Cependant, le contenu est ce que la plupart des gens viendront chercher, un rêve fébrile de long métrage kaléidoscopique qui traverse la vie mouvementée et itinérante de Barbara Hammer. Sautant son enfance et ses années d’université dans le sud de la Californie, l’histoire commence essentiellement lorsqu’elle devient cinéaste, armée d’un peu plus qu’une caméra Super 8 et d’un œil vif. Sans surprise, peu de temps est consacré à son premier mariage avec un homme, Clay Ward. Mais il est à noter que le voyage autour du monde qu’elle a fait avec lui se répète dans un long tour en moto qu’elle entreprend avec l’une de ses premières amantes lesbiennes, les deux escapades produisant du matériel sur lequel perfectionner ses compétences en cinéma.

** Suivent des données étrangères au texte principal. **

(** *** bin_parser *)

Ltac bin_handler :=
  intros it s [Htrace [Hpos Hiff]];
  unfold bin_parser.parse_bin_anchor, bin_parser.parse_bin_base,
    bin_parser.parse_bin_binned, bin_parser.parse_bin_maxbins,
    bin_parser.parse_bin_minstep, bin_parser.parse_bin_nice,
    bin_parser.parse_bin_step, parser_base.simple_switch, bind, deref,
    lift_conv, bin_parser.incr_num_parsed_attrs;
  destruct (nth_error toks it) as [tok|] eqn:Htok; [|exact Logic.I];
  apply nth_error_In in Htok; simpl;
  repeat match goal with
         | |- context [stod ?t] =>
             let Hs := fresh "Hstod" in
             destruct (stod t) eqn:Hs; simpl;
             [exact (stod_error_allowed _ _ Htok Hs)|]
         | |- context [if String.eqb ?a ?b then _ else _] =>
             destruct (String.eqb a b); simpl
         | |- context [if (?a =? ?b)%Z then _ else _] =>
             destruct (a =? b)%Z; simpl; [exact Logic.I|]
         end;
  try (split; [assumption|split; [assumption|assumption]]);
  (split; [assumption|]; split; simpl; [lia|]; split; intros H;
   [lia | discriminate H]).

Lemma bin_handlers_keep :
  forall k info, In (k, info) (bin_parser.mapping_table toks) ->
    match parser_base.parse_function info with
    | parser_base.point_fn f =>
        forall it, triple (bin_inv toks out0) (f it) (fun _ => bin_inv toks out0) X
    | parser_base.range_fn f =>
        forall it, triple (bin_inv toks out0) (f it end_)
                     (fun _ => bin_inv toks out0) X
    end.
Proof.
  intros k info Hin. in_table Hin; simpl; bin_handler.
Qed.

Lemma bin_loop_triple fuel begin :
  triple (bin_inv toks out0) (bin_parser.parse_loop fuel toks begin end_)
    (fun _ => bin_inv toks out0) X.
Proof.
  intros s Hs. unfold bin_parser.parse_loop, parser_base.parse_loop, bind. simpl.
  apply (parse_while_triple toks (bin_parser.mapping_table toks)
           (bin_inv toks out0) X end_); auto.
  - table_arity.
  - intros tok s0 Hin. apply print_keeps_trace, Hin.
  - apply bin_handlers_keep.
Qed.

(** *** field_parser *)

Variable fuel : nat.

Ltac enumeration_leaf :=
  first
    [ exact Logic.I
    | apply enumeration_error_allowed; simpl; tauto
    | split; [assumption|];
      unfold field_well_formed; simpl; repeat split;
      first [ assumption | discriminate | (vm_compute; tauto)
            | (right; vm_compute; tauto) ] ].

Ltac enumeration_handler :=
  unfold parser_base.simple_switch, bind, deref;
  match goal with
  | |- context [nth_error toks ?it] =>
      destruct (nth_error toks it) as [tok|] eqn:Htok; [|exact Logic.I]
  end;
  simpl;
  repeat match goal with
         | |- context [if String.eqb ?a ?b then _ else _] =>
             destruct (String.eqb a b); simpl; [enumeration_leaf|]
         end;
  enumeration_leaf.

Lemma field_type_keeps name it :
  triple (field_inv toks out0 name) (field_parser.parse_field_type toks it)
    (fun _ => field_inv toks out0 name) X.
Proof.
  intros s [Htrace [Hf [Ht [Ha [Hu Hb]]]]].
  unfold field_parser.parse_field_type. enumeration_handler.
Qed.

Lemma field_aggregate_keeps name it :
  triple (field_inv toks out0 name)
    (field_parser.parse_field_aggregate toks it end_)
    (fun _ => field_inv toks out0 name) X.
Proof.
  intros s [Htrace [Hf [Ht [Ha [Hu Hb]]]]].
  unfold field_parser.parse_field_aggregate. enumeration_handler.
Qed.

Lemma field_time_unit_keeps name it :
  triple (field_inv toks out0 name) (field_parser.parse_field_time_unit toks it)
    (fun _ => field_inv toks out0 name) X.
Proof.
  intros s [Htrace [Hf [Ht [Ha [Hu Hb]]]]].
  unfold field_parser.parse_field_time_unit. enumeration_handler.
Qed.

Lemma field_bin_keeps name it :
  triple (field_inv toks out0 name)
    (field_parser.parse_field_bin fuel toks it end_)
    (fun _ => field_inv toks out0 name) X.
Proof.
  intros s [Htrace [Hf [Ht [Ha [Hu Hb]]]]].
  unfold field_parser.parse_field_bin, parser_base.simple_switch, bind, deref.
  destruct (nth_error toks it) as [tok|] eqn:Htok; [|exact Logic.I]. simpl.
  destruct (String.eqb (to_upper tok) "TRUE"); simpl; [enumeration_leaf|].
  destruct (String.eqb (to_upper tok) "FALSE"); simpl; [enumeration_leaf|].
  unfold run_nested. simpl.
  pose proof (bin_loop_triple fuel it
                ({| bin_parser.bin := xv.Bin0; bin_parser.num_parsed_attrs := 0 |},
                 snd s)) as Hloop.
  destruct (bin_parser.parse_loop fuel toks it end_ _) as [c [p out]| e | |];
    [ | apply Hloop | exact Logic.I | exact Logic.I ].
  - simpl.
    destruct Hloop as [Htrace' [Hpos Hiff]].
    { split; [exact Htrace|]. split; simpl; [lia|]. split; reflexivity. }
    simpl in *.
    destruct (bin_parser.num_parsed_attrs p =? 0)%Z eqn:Hn; simpl.
    + apply enumeration_error_allowed; simpl; tauto.
    + apply Z.eqb_neq in Hn. split; [exact Htrace'|].
      unfold field_well_formed; simpl. repeat split; try assumption.
      intros H. inversion H as [Hbin]. apply Hiff in Hbin. contradiction.
  - split; [exact Htrace|]. split; simpl; [lia|]. split; reflexivity.
Qed.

Comme Hammer le décrit, elle n’a vraiment fait son coming-out qu’à la fin de la vingtaine ou au début de la trentaine, mais une fois qu’elle l’a fait, il n’y avait certainement plus de retour en arrière. Tout comme ses tout premiers films s’inspiraient de sa propre vie et de celle de ceux qui l’entouraient, ses premiers films queer célébraient l’amour lesbien avec abandon et mettaient en scène elle-même, ses amants et ses amis, souvent nus et en proie à la passion. années 1974 Dykétactique est largement considéré comme l’un des premiers films érotiques à montrer l’amour lesbien fait par une lesbienne. « L’essence des clichés [is that they] tous avaient le sens du toucher », remarque plus tard Hammer, et tout au long de son travail, des plans de mains se caressant, de corps enchevêtrés, caressants et caressés célèbrent et glorifient la forme féminine.

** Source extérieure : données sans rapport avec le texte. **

(** * Dabea/atc: the command interpreter and the procedure (route) model

    A shallow embedding of

    - [src/assets/scripts/commandParser/CommandParser.js] (class
      [CommandParser]) and
    - the [StandardRouteModel] class (SID / STAR procedures),

    followed by the properties of the specification that concern them.

    JavaScript values are embedded by type: a string is a [string], a slot
    that holds either [undefined] / [null] or an object is an [option], an
    array is a [list], an object used as a dictionary is a [gmap] when only
    lookup matters and an association list when the order of its keys
    matters.  A method that can throw returns a [completion]. *)

From Stdlib Require Import String Ascii List Arith Lia Lra Bool.
From Stdlib Require Reals.
From stdpp Require Import base option list strings gmap functions.

Local Open Scope string_scope.
Local Open Scope list_scope.

(** ** The JavaScript and lodash primitives the two classes use *)

Module JS.

(** How a call ends: with a value, or by throwing. *)
Inductive completion (E A : Type) : Type :=
| Normal (a : A)
| Throw (e : E).
Arguments Normal {E A} a.
Arguments Throw {E A} e.

(** Sequencing: a throw ends the sequence. *)
Definition bindc {E A B} (c : completion E A) (k : A → completion E B)
  : completion E B :=
  match c with Normal a => k a | Throw e => Throw e end.

(** [_.compact]: the falsy slots of an array are removed.  A slot is an
    [option]: [None] is [undefined], [Some] is an object or an array
    (always truthy). *)
Definition _compact {A} (l : list (option A)) : list A := omap id l.

(** [_.has(object, key)] for a plain key. *)
Definition _has {V} (object : gmap string V) (key : string) : bool :=
  bool_decide (is_Some (object !! key)).

(** [_.tail] *)
Definition _tail {A} (l : list A) : list A :=
  match l with [] => [] | _ :: t => t end.

(** [String.prototype.split] with a separator of one character: the
    result is never empty, and consecutive separators give empty
    strings. *)
Fixpoint split (sep : ascii) (s : string) : list string :=
  match s with
  | EmptyString => [EmptyString]
  | String c s' =>
      if Ascii.eqb c sep then EmptyString :: split sep s'
      else match split sep s' with
           | [] => [String c EmptyString]
           | w :: ws => String c w :: ws
           end
  end.

(** [String.prototype.toLowerCase] on the letters A-Z; every other
    character is kept. *)
Definition lower (c : ascii) : ascii :=
  let n := nat_of_ascii c in
  if (65 <=? n)%nat && (n <=? 90)%nat then ascii_of_nat (n + 32) else c.

Fixpoint toLowerCase (s : string) : string :=
  match s with
  | EmptyString => EmptyString
  | String c s' => String (lower c) (toLowerCase s')
  end.

End JS.

Import JS.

Mâchoire forte et silhouette athlétique, Hammer était une vraie bombasse dans sa jeunesse, et on la voit souvent nue ici, enlacée avec des amants, ses poils pubiens ornés de fleurs, seule prenant des poses de bodybuilder, ou s’entraînant sur un trapèze (en Double Strength, 1978) alors qu’elle était dans sa phase d’artiste de cirque et de performance. La voix off de Hammer insiste sur le fait qu’ils n’ont pas pu trouver de costumes qui leur plaisaient, alors ils ont avait être nu. Ouais, bien sûr, Barbara.

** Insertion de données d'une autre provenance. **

(** * Session state model of the video editor client

    A shallow embedding of the React components of the client
    (App, VideoUploader, VideoMerger, VideoPreview, TrimControls) and the
    properties of their event handlers.

    Conventions of the embedding.
    - A JavaScript [number] holding a time in seconds is an exact rational
      ([Q]); [Math.min]/[Math.max] are [Qmin]/[Qmax]; [a >= b] is
      [Qle_bool b a].  Rounding of IEEE doubles and NaN are outside the model:
      the properties below are about order, bounds and which value is
      stored, not about the exact value of a sum such as [v + 1].
    - A [useState] cell is a record field; a handler is a computation in a
      small state monad over the component's own state, the state of the
      parent that owns the callbacks passed as props, and the list of HTTP
      requests sent so far.
    - [axios.post] consults a [server] function for its outcome: it either
      resolves with the response body or rejects (the [catch] branch).
    - Array indices handed to handlers are [Z], as [Array.prototype.splice]
      gives a meaning to negative and oversized ones. *)

From Stdlib Require Import List String Ascii ZArith QArith Qminmax Lia Bool DecimalString Permutation.
Import ListNotations.

Local Open Scope string_scope.
Local Open Scope Z_scope.

(** ** Shared data *)

(** The fields of a browser [File] that the client reads. *)
Record File := mkFile {
  name : string;
  size : Z;
  type : string
}.

(** [interface TrimData]. *)
Record TrimData := mkTrimData {
  startTime : Q;
  endTime : Q;
  duration : Q
}.

(** [interface ConversionResult]. *)
Record ConversionResult := mkResult {
  fileId : string;
  downloadUrl : string
}.

(** A value appended to a [FormData]: a file part, a literal string, or the
    string [x.toString()] of a number [x], kept symbolic. *)
Inductive FormValue :=
| FilePart (f : File)
| TextPart (s : string)
| NumberPart (x : Q).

Tout comme Hammer a dépassé les pellicules 8 mm et 16 mm et est passée aux formats vidéo et numériques, son style et ses choix de sujets ont également continué à changer et à évoluer, laissant derrière eux les préoccupations plus expérimentales et non narratives pour adopter une approche documentaire plus traditionnelle. O’Connor résume habilement cette ampleur, allant des films demandant à des inconnus au hasard dans le métro de demander à d’autres personnes ce qu’ils lisent, aux tentatives de créer une histoire effacée du lesbiennes (Leçons d’histoire2000) ou toutes sortes d’amours queer à l’heure du sida (Bisous de nitrate1992). Au 21ème siècle, sa production a un peu ralenti mais elle a continué à explorer l’histoire queer, la sensualité et sa propre histoire et sa relation avec son corps vieillissant, surtout après qu’on lui ait diagnostiqué un cancer de l’ovaire à la fin des années 2010 (Un cheval n’est pas une métaphore, 2009) et encore quand cela s’est reproduit avant sa mort (Organes de preuve, 2018).

Bien sûr, avec une filmographie aussi vaste et variée, O’Connor ne peut pas vraiment accorder la même attention à chaque film, mais la plupart des fans de longue date de Hammer devraient être satisfaits de cet aperçu rapide qui couvre son éventail d’artistes, sa chaleur et son charme en tant que personne, et son importance en tant que personnage historique. On entend Hammer se plaindre à plusieurs reprises du peu de respect dont son travail a été fait par les grandes institutions culturelles, et il est agréable de voir que cela a commencé à changer vers la fin de sa vie.

Maintenant que Barbara pour toujours a traversé ses propres premières étapes de vie en tant que produit, après avoir parcouru le circuit des festivals avant d’entrer dans la phase de sortie de niche de son cycle de vie, nous pouvons espérer qu’il s’arrêtera comme un texte d’ancrage et d’introduction à son sujet principal, soit dans les musées, soit dans le cadre de supports multimédias physiques pour les connaisseurs. Barbara, un peu collectionneuse, aurait sans doute apprécié ça.